Türkiye’nin bölgede yapılmasını istediği halkoylaması da İngiltere tarafından kabul edilmedi. Musul sorununda bir çözüme varılamaması, barışı uzatacağından bu konunun çözümü Konferansın sonuna bırakıldı.
Sonuçta, Musul meselesinin dokuz ay içinde Türkiye ile İngiltere arasında çözüme kavuşturulması kararı verildi. Dokuz ay içinde sorun çözülemezse, anlaşmazlık, Milletler Cemiyeti’ne götürülecekti.
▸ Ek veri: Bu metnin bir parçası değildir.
(** * telegram-bot-azure: the conversation-turn orchestrator

    A shallow embedding of the two entry points of the repository,
    [bot.py] (long-polling bot, synchronous store client) and
    [TelegramWebhookHandler/__init__.py] (Azure Function, asynchronous
    store client), and the properties of their turn orchestration.

    Conventions of the embedding.
    - A Python [str] is a [string], one [ascii] for each character (the
      code points below 256); [len] is [String.length].
    - A Python [int] is a [Z].
    - A chat message, a [dict] with the two keys ['role'] and ['content']
      (every construction site of the source builds exactly these), is the
      record [message].  The completion client, which reads the entries
      of a list it is handed, takes them as dicts ([entry]).
    - A JSON document of the store is a [gmap string value].
    - Calls to [logger] have no effect on the results and are left out;
      where building the text of a log line can raise outside a [try]
      (the preview of the completion client), that is kept.
    - An exception is a value of [exn]; a computation that may raise
      returns an [outcome].  Only classes deriving from [Exception] are
      modelled: interpreter exit and task cancellation derive from
      [BaseException] alone and are outside the embedding. *)

From Stdlib Require Import ZArith String Ascii Lia.
From stdpp Require Import base option list gmap strings pretty.

Local Open Scope string_scope.
Local Open Scope list_scope.
Local Open Scope Z_scope.

(** ** Python data *)

Record message := Message { role : string; content : string }.

#[global] Instance message_eq_dec : EqDecision message.
Proof. solve_decision. Defined.

(** A JSON value as the store returns it.  An array is typed by the
    source as a history, [list[dict[str, str]]]; nested objects keep
    their fields in order. *)
#[warnings="-register-all"]
Inductive value :=
| VNone
| VBool (b : bool)
| VInt (n : Z)
| VFloat (literal : string)
| VStr (s : string)
| VList (items : list message)
| VDict (fields : list (string * value)).

(** A history entry as Python holds it: a [dict].  The entries the
    program builds have the two keys ['role'] and ['content'], both
    strings (a [message]); the completion client is handed a list of
    dicts and reads these two keys of its last entries. *)
Definition entry : Type := gmap string value.

Definition message_entry (m : message) : entry :=
  <["content" := VStr (content m)]> (<["role" := VStr (role m)]> ∅).

Definition entries (history : list message) : list entry :=
  message_entry <$> history.

(** [isinstance(v, list)] *)
Definition isinstance_list (v : value) : bool :=
  match v with VList _ => true | _ => false end.

(** Truth value of a [str], of an optional [str] and of a [dict]. *)
Definition str_truthy (s : string) : bool := negb (String.eqb s "").

Definition opt_str_truthy (s : option string) : bool :=
  match s with Some s => str_truthy s | None => false end.

Definition dict_truthy {V} (d : gmap string V) : bool :=
  negb (bool_decide (d = ∅)).

Definition opt_dict_truthy {V} (d : option (gmap string V)) : bool :=
  match d with Some d => dict_truthy d | None => false end.

(** [str(n)] for an [int]. *)
Definition str (n : Z) : string := pretty n.

(** [str.isspace] on one character: the white space of Unicode that
    falls in the range of [ascii]. *)
Definition py_isspace (c : ascii) : bool :=
  let n := nat_of_ascii c in
  ((9 <=? n) && (n <=? 13) || (28 <=? n) && (n <=? 32)
   || (n =? 133) || (n =? 160))%nat.

Fixpoint lstrip (s : string) : string :=
  match s with
  | String c s' => if py_isspace c then lstrip s' else s
  | EmptyString => EmptyString
  end.

Fixpoint rstrip (s : string) : string :=
  match s with
  | String c s' =>
      match rstrip s' with
      | EmptyString => if py_isspace c then EmptyString else String c EmptyString
      | r => String c r
      end
  | EmptyString => EmptyString
  end.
Türkiye, Lozan Antlaşması’nın imzalanmasının ardından Musul sorunu için Milletler Cemiyetine başvurmuş fakat karar Türk devletinin aleyhine çıkmıştır. 5 Haziran 1926 tarihinde imzalanan Ankara Antlaşması ile Musul sınırlarımız dışında kalacaktır.
Türkiye İngiltere’nin elinde bulunan Mısır, Irak, Sudan ve Kıbrıs adası üzerindeki egemenlik haklarından, İngiltere lehine vazgeçecekti.
Batı Sınırı
Bu sınır Misak-ı Milli’de tespit edilen şekliyle belirlenmeye çalışılmıştır. Ancak, Batı Trakya’nın elden çıkması önlenememiştir. Türkiye, Batı Trakya için halk oylamasına başvurulmasını talep etmiştir. Yunanistan bu talebi kabul etmemiştir.
Yunanılar Batı Trakya’yı Türklerden değil, II. Balkan Savaşı’nda savaşarak elde ettiğini ileri sürmüştür. Türkiye’nin halk oylaması talebine karşı, İtilaf Devletleri ile Yugoslavya ve Romanya’da karşı çıkarak, Yunanistan’ı desteklemişlerdir. Sonuçta Meriç nehrinin akım yolu sınır olarak kabul edilmiştir.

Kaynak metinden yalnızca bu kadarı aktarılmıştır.